Copy exactly the lines of the records below, and only those lines, beginning with the line that contains "unfold start_of in *; simpl in *." and ending with the line that contains "(d = time.Nanosecond".

+ + +

(** X6. While the job of a Schedule is inside [PerformWork], nothing but its
    return lets any job start: along any run of moves without that return,
    the worker goroutine stays in the job, no job is called, and at most one
    Schedule gets onto [jobch], where it stays; every other Schedule that is
    due blocks at line 91. *)
Theorem job_that_does_not_return_starves t0 st evs0 acts st' evs p :
  reachable t0 st evs0 → exec acts st = Some (st', evs) →
  consumer st = W53 p → WorkerReturn ∉ acts →
  consumer st' = W53 p
  ∧ entered evs = []
  ∧ buf (jobch (scheduler st')) = buf (jobch (scheduler st)) ++ dispatched evs
  ∧ (length (buf (jobch (scheduler st))) + length (dispatched evs) ≤ 1)%nat.
Proof.
  intros Hr Hex Hw Hno.
  assert (H12 : consumer st' = W53 p ∧ entered evs = []).
  { clear Hr. revert st evs Hex Hw.
    induction acts as [|a acts IH]; intros st evs Hex Hw; simpl in Hex.
    - by injection Hex as <- <-.
    - apply not_elem_of_cons in Hno as [Hne Hno].
      destruct (step a st) as [[st1 ev1]|] eqn:Hst; simpl in Hex; [|done].
      destruct (exec acts st1) as [[st2 ev2]|] eqn:Hex2; simpl in Hex; [|done].
      injection Hex as <- <-.
      destruct (step_in_job _ _ _ _ _ Hst Hw (not_eq_sym Hne)) as [Hw1 He1].
      destruct (IH Hno _ _ Hex2 Hw1) as [Hw2 He2].
      split; [done|]. by rewrite entered_app, He1, He2. }
  destruct H12 as [H1 H2]. split; [done|]. split; [done|].
  pose proof (reachable_exec _ _ _ _ _ _ Hr Hex) as Hr'.
  pose proof (reachable_jobch _ _ _ Hr) as Hd.
  pose proof (reachable_jobch _ _ _ Hr') as Hd'.
  rewrite dispatched_app, entered_app, H2, app_nil_r, Hd, <- app_assoc in Hd'.
  apply app_inv_head in Hd'. split; [done|].
  apply reachable_inv in Hr' as [_ Hlen _ _ _ _].
  by rewrite <- Hd', length_app in Hlen.
Qed.

Lemma job_that_does_not_return_starves_witness :
  consumer busy_state_later = W53 0%nat
  ∧ entered [EDispatch 1%nat] = []
  ∧ buf (jobch (scheduler busy_state_later))
    = buf (jobch (scheduler served_state)) ++ dispatched [EDispatch 1%nat]
  ∧ (length (buf (jobch (scheduler served_state)))
     + length (dispatched [EDispatch 1%nat]) ≤ 1)%nat.
Proof.
  refine (job_that_does_not_return_starves 0 served_state served_trace
            [Tick 1000; LoopSend 1%nat; Tick 1000] busy_state_later [EDispatch 1%nat] 0%nat
            served_reachable _ eq_refl _).
  - vm_compute. reflexivity.
  - intros H. repeat (apply elem_of_cons in H as [H|H]; [discriminate H|]).
    by apply elem_of_nil in H.
Defined.

(** ** Time *)

Lemma step_startTime a st st' ev :
  (∀ s c t, heap st !! s = Some c → start_of c = Some t → t ≤ now st) →
  step a st = Some (st', ev) →
  ∀ s c t, heap st' !! s = Some c → start_of c = Some t → t ≤ now st'.
Proof.
  intros IH H s c t Hl Hs. pose proof (step_now _ _ _ _ H) as Hnow.
  destruct a; step_cases H; simpl in *;
    try (by eapply IH);
    try (apply list_lookup_insert_Some in Hl as [(<- & <- & _)|(_ & Hl)];
         [|by eapply IH]);
    unfold start_of in *; simpl in *.
  - pose proof (IH s c t Hl Hs). lia.
  - apply lookup_app_Some in Hl as [Hl|[_ Hl]]; [by eapply IH|].
    apply list_lookup_singleton_Some in Hl as [_ <-]. done.
  - injection Hs as <-. lia.
  - eapply IH; [done|]. unfold start_of.
    match goal with E : task _ = _ |- _ => by rewrite E end.
  - eapply IH; [done|]. unfold start_of.
    match goal with E : task _ = _ |- _ => by rewrite E end.
  - injection Hs as <-. lia.
  - eapply IH; [done|]. unfold start_of.
    match goal with E : task _ = _ |- _ => by rewrite E end.
  - eapply IH; [done|]. unfold start_of.
    match goal with E : task _ = _ |- _ => by rewrite E end.
  - eapply IH; [done|]. by unfold start_of.
Qed.

(** The recorded [startTime] of a goroutine is never ahead of the clock, so
    the time passed that line 97 computes is never negative. *)
Lemma reachable_startTime t0 st evs :
  reachable t0 st evs →
  ∀ s c t, heap st !! s = Some c → start_of c = Some t → t ≤ now st.
Proof.
  revert st evs.
  apply (reachable_induction t0
           (λ st _, ∀ s c t, heap st !! s = Some c → start_of c = Some t → t ≤ now st)).
  - intros s c t Hl. done.
  - intros st evs a st' ev _ IH Hst. by eapply step_startTime.
Qed.

Lemma Since_nonneg clock t : t ≤ clock → 0 ≤ time.Since clock t ≤ max_int64.
Proof. unfold time.Since, time.Sub, sat64, min_int64, max_int64. lia. Qed.

Lemma waitTime_at_most iv passed :
  0 ≤ iv ≤ max_int64 → 0 ≤ passed ≤ max_int64 →
  waitTime iv passed ≤ Z.max iv time.Nanosecond.
Proof.
  intros Hiv Hp. rewrite waitTime_compensates by done.
  unfold time.Nanosecond. destruct (Z.leb_spec passed iv); lia.
Qed.

Lemma step_arm_cell a st st' ev s d :
  step a st = Some (st', ev) → EArm s d ∈ ev →
  ∃ c, heap st !! s = Some c
       ∧ (d = time.Nanosecond
          ∨ ∃ tm start, task c = L87 tm start
              ∧ d = waitTime (interval (obj c)) (time.Since (now st) start)).
Proof.
  intros H Hin. destruct a; step_cases H;
    try (by apply elem_of_nil in Hin);
    apply list_elem_of_singleton in Hin; try discriminate Hin;
    injection Hin as -> ->; eexists; (split; [done|]).
  - by left.
  - right. eauto.
Qed.

(** X7. The package comment says the time between runs will be smaller than the
    interval: in every execution, every duration the timer of a Schedule
    with interval [iv >= 0] is armed with lies between zero and [iv] (or one
    nanosecond, when [iv] is zero). *)
Theorem wait_at_most_interval t0 st evs s c d :
  reachable t0 st evs → heap st !! s = Some c →
  0 ≤ interval (obj c) ≤ max_int64 → EArm s d ∈ evs →
  0 ≤ d ≤ Z.max (interval (obj c)) time.Nanosecond.
Proof.
  intros Hr Hl Hiv Hin. split; [by eapply reachable_arms|].
  revert st evs Hr s c d Hl Hiv Hin.
  apply (reachable_induction t0
           (λ st evs, ∀ s c d, heap st !! s = Some c →
              0 ≤ interval (obj c) ≤ max_int64 → EArm s d ∈ evs →
              d ≤ Z.max (interval (obj c)) time.Nanosecond)).
  - intros s c d Hl. done.
  - intros st evs a st' ev Hr IH Hst s c' d Hl' Hiv [Hin|Hin]%elem_of_app.
    + assert (∃ c, heap st !! s = Some c) as [c Hl].
      { clear -Hr Hin. revert st evs Hr s d Hin.
        apply (reachable_induction t0
                 (λ st evs, ∀ s d, EArm s d ∈ evs → ∃ c, heap st !! s = Some c)).
        - intros s d Hin. by apply elem_of_nil in Hin.
        - intros st evs a st' ev _ IH Hst s d [Hin|Hin]%elem_of_app.
          + destruct (IH _ _ Hin) as [c Hl].
            destruct (step_keeps_schedule _ _ _ _ _ _ Hst Hl) as (c' & Hl' & _).
            by exists c'.
          + destruct (step_arm_cell _ _ _ _ _ _ Hst Hin) as (c & Hl & _).
            destruct (step_keeps_schedule _ _ _ _ _ _ Hst Hl) as (c' & Hl' & _).
            by exists c'. }
      destruct (step_keeps_schedule _ _ _ _ _ _ Hst Hl) as (c1 & Hl1 & Hi1 & _).
      assert (c1 = c') as -> by congruence. rewrite Hi1 in *. by eapply IH.
    + destruct (step_arm_cell _ _ _ _ _ _ Hst Hin) as (c & Hl & Hd).
      destruct (step_keeps_schedule _ _ _ _ _ _ Hst Hl) as (c1 & Hl1 & Hi1 & _).
      assert (c1 = c') as -> by congruence. rewrite Hi1 in *.
      destruct Hd as [->|(tm & start & Ht & ->)]; [lia|].
      apply waitTime_at_most; [done|]. apply Since_nonneg.
      eapply (reachable_startTime _ _ _ Hr s c); [done|]. unfold start_of. by rewrite Ht.
Qed.

Lemma busy_cell0_lookup :
  heap busy_state !! 0%nat
  = Some (mkCell (mkSchedule 20 1%nat (mkChan 1 []))
                 (L87 (time.mkTimer None (mkChan 1 [])) 1)).
Proof. vm_compute. reflexivity. Defined.

Lemma wait_at_most_interval_witness :
  0 ≤ 1 ≤ Z.max 20 time.Nanosecond.
Proof.
  refine (wait_at_most_interval 0 busy_state busy_trace 0%nat _ 1
            busy_reachable busy_cell0_lookup _ _).
  - vm_compute. split; discriminate.
  - vm_compute. left.
Defined.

+ + +

[Exercise answer]
    unfold start_of in *; simpl in *.
  - pose proof (IH s c t Hl Hs). lia.
  - apply lookup_app_Some in Hl as [Hl|[_ Hl]]; [by eapply IH|].
    apply list_lookup_singleton_Some in Hl as [_ <-]. done.
  - injection Hs as <-. lia.
  - eapply IH; [done|]. unfold start_of.
    match goal with E : task _ = _ |- _ => by rewrite E end.
  - eapply IH; [done|]. unfold start_of.
    match goal with E : task _ = _ |- _ => by rewrite E end.
  - injection Hs as <-. lia.
  - eapply IH; [done|]. unfold start_of.
    match goal with E : task _ = _ |- _ => by rewrite E end.
  - eapply IH; [done|]. unfold start_of.
    match goal with E : task _ = _ |- _ => by rewrite E end.
  - eapply IH; [done|]. by unfold start_of.
Qed.

(** The recorded [startTime] of a goroutine is never ahead of the clock, so
    the time passed that line 97 computes is never negative. *)
Lemma reachable_startTime t0 st evs :
  reachable t0 st evs →
  ∀ s c t, heap st !! s = Some c → start_of c = Some t → t ≤ now st.
Proof.
  revert st evs.
  apply (reachable_induction t0
           (λ st _, ∀ s c t, heap st !! s = Some c → start_of c = Some t → t ≤ now st)).
  - intros s c t Hl. done.
  - intros st evs a st' ev _ IH Hst. by eapply step_startTime.
Qed.

Lemma Since_nonneg clock t : t ≤ clock → 0 ≤ time.Since clock t ≤ max_int64.
Proof. unfold time.Since, time.Sub, sat64, min_int64, max_int64. lia. Qed.

Lemma waitTime_at_most iv passed :
  0 ≤ iv ≤ max_int64 → 0 ≤ passed ≤ max_int64 →
  waitTime iv passed ≤ Z.max iv time.Nanosecond.
Proof.
  intros Hiv Hp. rewrite waitTime_compensates by done.
  unfold time.Nanosecond. destruct (Z.leb_spec passed iv); lia.
Qed.

Lemma step_arm_cell a st st' ev s d :
  step a st = Some (st', ev) → EArm s d ∈ ev →
  ∃ c, heap st !! s = Some c
       ∧ (d = time.Nanosecond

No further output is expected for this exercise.